When flocks of students hunting for food on campus

Hungry hippos got nothing on the hungry hungry student body

Every student at some point or another finds themselves sprinting from class to class with a grumbling stomach. And as many mothers would suggest, the solution is very simple, “just eat your damn lunch!” But for those that forgot to pack a lunch, Sackville, New Brunswick has other designs for its residents’ food shaped needs. When on campus the only shapes a proper meal comes in are sandwich shaped. Gracie’s has so-called soups and wraps, but really those are just diversity hires used to buff out the menu. 

Tedi Buffett – Chief Editor

 

Once students resign themselves to the bland bread and drab meats—or worse, the egg salad sandwich that the Biochemistry Society suspects may have achieved sentients—they will have to line up nearly out the door of the library so they do not pass out from hunger in their three hour lab that bans food from the room.

Worse are those professors that insist on using food in every metaphor and question. Somehow they are always the ones with the hour and a half class at the end of the day, where students that were not fast enough to pick up some bland calories at the Flying Bean must sit in studious misery. They are the ones swaying back and forth from their blood sugar crash, the entire time tasting the sweet jelly-filled Timbits that their econ professor is using to describe opportunity cost. The only opportunity the hungry students are looking for is the opportunity to run home and finally sate their hunger.

Students with a laid back schedule get a buffet of options in the downtown core of Sackville. Everything from the pizza at Goyas, to the pizza at Fener’s, and even the pizza at Joey’s. Oh, wait. That’s ash. No wonder Song’s Chopsticks and Oh Chicken are doing so well. Robot servers aside, having a little variety is delicious.

At least the students in residence that pay an arm and a leg for meal hall get a little variety in their meals, plus it is right on campus. Though the choice of pickle bacon pizza is a culinary curiosity best left for those with damaged taste buds, but at least it is some sort of variety. On the other hand, many meals are spiced to the taste of a monotone robot, one that calls black pepper the spiciest thing known to humankind. Making meal hall work wonderfully for the white student body—at least, any students that are not vegetarian, vegan, gluten free, or have any allergies. In which case, good luck staying above the hunger line.

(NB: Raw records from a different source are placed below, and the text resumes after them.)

(* ===== verification/SendLimit.v ===== *)
(** * SendLimit: send limits, organization quota and data retention

    [camelmailer-core/src/send_limit.rs], [quota.rs] and [retention.rs]: the
    arithmetic both send paths share.  [i64] values are [Z]; the subtraction in
    [remaining] and the products in [reached_thresholds] are the places where
    width matters. *)

From S2P Require Import Prelude RustStr Net.

Definition i64_min : Z := -9223372036854775808.
Definition i64_max : Z := 9223372036854775807.
Definition is_i64 (z : Z) : Prop := (i64_min <= z <= i64_max)%Z.
Definition is_i128 (z : Z) : Prop := (-(2 ^ 127) <= z < 2 ^ 127)%Z.

(** ** Send allowances *)

Inductive LimitScope := ScopeServer | ScopeOrganization.
#[export] Instance LimitScope_eq_dec : EqDecision LimitScope.
Proof. solve_decision. Defined.

Record SendAllowance := mkSendAllowance {
  sl_limit : option Z;
  sl_used : Z;
  sl_scope : LimitScope;
}.
#[export] Instance SendAllowance_eq_dec : EqDecision SendAllowance.
Proof. solve_decision. Defined.

Definition unlimited : SendAllowance := mkSendAllowance None 0 ScopeServer.
Definition allowance_server (limit : option Z) (used : Z) : SendAllowance :=
  mkSendAllowance limit used ScopeServer.
Definition allowance_organization (limit : option Z) (used : Z) : SendAllowance :=
  mkSendAllowance limit used ScopeOrganization.

Definition remaining (a : SendAllowance) : option Z :=
  match sl_limit a with Some limit => Some (Z.max (limit - sl_used a) 0) | None => None end.

Definition stricter (self other : SendAllowance) : SendAllowance :=
  match remaining self, remaining other with
  | None, _ => other
  | _, None => self
  | Some a, Some b =>
      if (a <? b)%Z then self
      else if (b <? a)%Z then other
      else if decide (sl_scope self = ScopeOrganization) then self else other
  end.

Definition error_code (a : SendAllowance) : bytes :=
  match sl_scope a with
  | ScopeServer => !"SendLimitExceeded"
  | ScopeOrganization => !"OrganizationQuotaExceeded"
  end.

Definition allows (a : SendAllowance) (count : Z) : bool :=
  match remaining a with
  | None => true
  | Some r => (count <=? 0)%Z || (count <=? r)%Z
  end.

Definition rejection_message (a : SendAllowance) : bytes :=
  match sl_scope a, sl_limit a with
  | ScopeServer, None => !"This mail server has no send limit"
  | ScopeServer, Some limit =>
      !"This mail server has reached its send limit of " ++ show_Z limit
      ++ !" messages per 30 days (" ++ show_Z (sl_used a) ++ !" used)"
  | ScopeOrganization, None => !"This organization has no monthly send limit"
  | ScopeOrganization, Some limit =>
      !"This organization has reached its monthly send limit of " ++ show_Z limit
      ++ !" messages (" ++ show_Z (sl_used a)
      ++ !" used this month); it resets on the first day of the next month (UTC)"
  end.

(** ** Retention *)

Record RetentionPeriods := mkRetentionPeriods {
  rp_message_content_days : option N;
  rp_message_metadata_days : option N;
  rp_webhook_log_days : option N;
  rp_dmarc_report_days : option N;
}.
#[export] Instance RetentionPeriods_eq_dec : EqDecision RetentionPeriods.
Proof. solve_decision. Defined.

Record RetentionOverrides := mkRetentionOverrides {
  ro_message_content_days : option N;
  ro_message_metadata_days : option N;
  ro_webhook_log_days : option N;
  ro_dmarc_report_days : option N;
}.
#[export] Instance RetentionOverrides_eq_dec : EqDecision RetentionOverrides.
Proof. solve_decision. Defined.

Definition overrides_default : RetentionOverrides := mkRetentionOverrides None None None None.
Definition overrides_is_empty (o : RetentionOverrides) : bool := bool_decide (o = overrides_default).

Definition retention_days (value : N) : option N := if (0 <? value)%N then Some value else None.

Definition normalized (p : RetentionPeriods) : RetentionPeriods :=
  match rp_message_metadata_days p with
  | Some metadata =>
      mkRetentionPeriods
        (Some match rp_message_content_days p with
              | None => metadata
              | Some content => N.min content metadata
              end)
        (rp_message_metadata_days p) (rp_webhook_log_days p) (rp_dmarc_report_days p)
  | None => p
  end.

Definition from_days (content metadata webhook_log dmarc : N) : RetentionPeriods :=
  normalized (mkRetentionPeriods (retention_days content) (retention_days metadata)
    (retention_days webhook_log) (retention_days dmarc)).

Definition pick (default override_ : option N) : option N :=
  match override_ with None => default | Some value => retention_days value end.

Definition with_overrides (p : RetentionPeriods) (o : RetentionOverrides) : RetentionPeriods :=
  normalized (mkRetentionPeriods
    (pick (rp_message_content_days p) (ro_message_content_days o))
    (pick (rp_message_metadata_days p) (ro_message_metadata_days o))
    (pick (rp_webhook_log_days p) (ro_webhook_log_days o))
    (pick (rp_dmarc_report_days p) (ro_dmarc_report_days o))).

Definition cutoff (now : datetime) (d : option N) : option datetime :=
  match d with Some n => Some (now - days (Z.of_N n))%Z | None => None end.

(** ** Organization policy and monthly usage *)

Record OrganizationPolicy := mkOrganizationPolicy {
  pol_monthly_send_limit : option Z;
  pol_suspended : bool;
  pol_suspension_reason : option bytes;
  pol_retention : RetentionOverrides;
}.
Definition policy_default : OrganizationPolicy :=
  mkOrganizationPolicy None false None overrides_default.

Definition USAGE_THRESHOLDS : list N := [80; 100]%N.

(** [reached_thresholds]: the products are computed in [i128]. *)
Definition reached_thresholds (sent : Z) (limit : option Z) : list N :=
  match limit with
  | Some l => if (0 <? l)%Z then filter (λ t, (sent * 100 >=? l * Z.of_N t)%Z = true) USAGE_THRESHOLDS
              else []
  | None => []
  end.

Record UsageMonth := mkUsageMonth { um_year : Z; um_month : N }.
#[export] Instance UsageMonth_eq_dec : EqDecision UsageMonth.
Proof. solve_decision. Defined.
#[export] Program Instance UsageMonth_countable : Countable UsageMonth :=
  inj_countable' (λ m, (um_year m, um_month m)) (λ p, mkUsageMonth p.1 p.2) _.
Next Obligation. by intros []. Qed.

Definition usage_month_of `{Crates} (at_ : datetime) : UsageMonth :=
  mkUsageMonth (date_year at_) (date_month at_).

(** [format!("{:0w$}")]: the digits padded on the left with zeros to [w]. *)
Definition pad0 (w : nat) (ds : bytes) : bytes := replicate (w - length ds) "0"%char ++ ds.

(** [UsageMonth::label]: [format!("{:04}-{:02}")].  A negative year is padded
    after its sign. *)
Definition label (m : UsageMonth) : bytes :=
  (if (um_year m <? 0)%Z then !"-" ++ pad0 3 (show_Z (- um_year m)) else pad0 4 (show_Z (um_year m)))
  ++ !"-" ++ pad0 2 (show_N (um_month m)).

(** [iN::from_str]: an optional sign, digits, within range. *)
Definition parse_int (min max : N) (s : bytes) : option Z :=
  match s with
  | "-"%char :: ds =>
      match ds with
      | [] => None
      | _ => match digits_val 0 ds with
             | Some n => if (n <=? min)%N then Some (- Z.of_N n)%Z else None
             | None => None
             end
      end
  | _ => match parse_uint max s with Some n => Some (Z.of_N n) | None => None end
  end.
Definition parse_i32 : bytes → option Z := parse_int 2147483648 2147483647.
Definition parse_i64 : bytes → option Z := parse_int 9223372036854775808 9223372036854775807.

(** [NaiveDate::from_ymd_opt(year, month, 1).is_some()]: chrono's year range and
    the months 1 to 12. *)
Definition valid_first_of_month (y : Z) (m : N) : bool :=
  ((-262143 <=? y) && (y <=? 262142))%Z && ((1 <=? m) && (m <=? 12))%N.

(** [UsageMonth::parse] *)
Definition parse_usage_month (value : bytes) : option UsageMonth :=
  '(year, month) ← split_once (is_byte "-") value;
  if negb (length year =? 4)%nat || negb (length month =? 2)%nat then None
  else
    y ← parse_i32 year; m ← parse_u32 month;
    if valid_first_of_month y m then Some (mkUsageMonth y m) else None.

(** [UsageMonth::next_first_day]: the year and month of the following month. *)
Definition next_month (m : UsageMonth) : UsageMonth :=
  if (um_month m =? 12)%N then mkUsageMonth (um_year m + 1) 1
  else mkUsageMonth (um_year m) (um_month m + 1).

There is nothing more primal than hunting for food, and in many ways Mt. A proves a more difficult hunting ground than the Serengeti, especially when the sun goes down and campus turns into a straight up food desert. Feeling like our ancestors of old, prowling the night in the search for any morsels or scraps. Finding themselves looking in at Gracie’s fat fryers and salivating at the possibilities. Wondering if lock picking is as easy as it looks like in Skyrim.

When wandering the midnight food desert of Sackville there is one thing that crosses every student’s mind: how hard is it to kill, skin, and cook a deer? Then as reality sets in, the question becomes how hard is it to pluck and cook a duck? Because those ducks are trustworthy as hell, as long as there is bread in it for them. But before any students go out clubbing ducks for food I suggest they walk the two blocks it will take to get home and scrounge up dinner from their empty fridge. We are students after all, having no food in the house is a law of physics. As immutable as gravity. And unfortunately if you live in Sackville and go wanting for food at midnight, those laws dictate that you go hungry.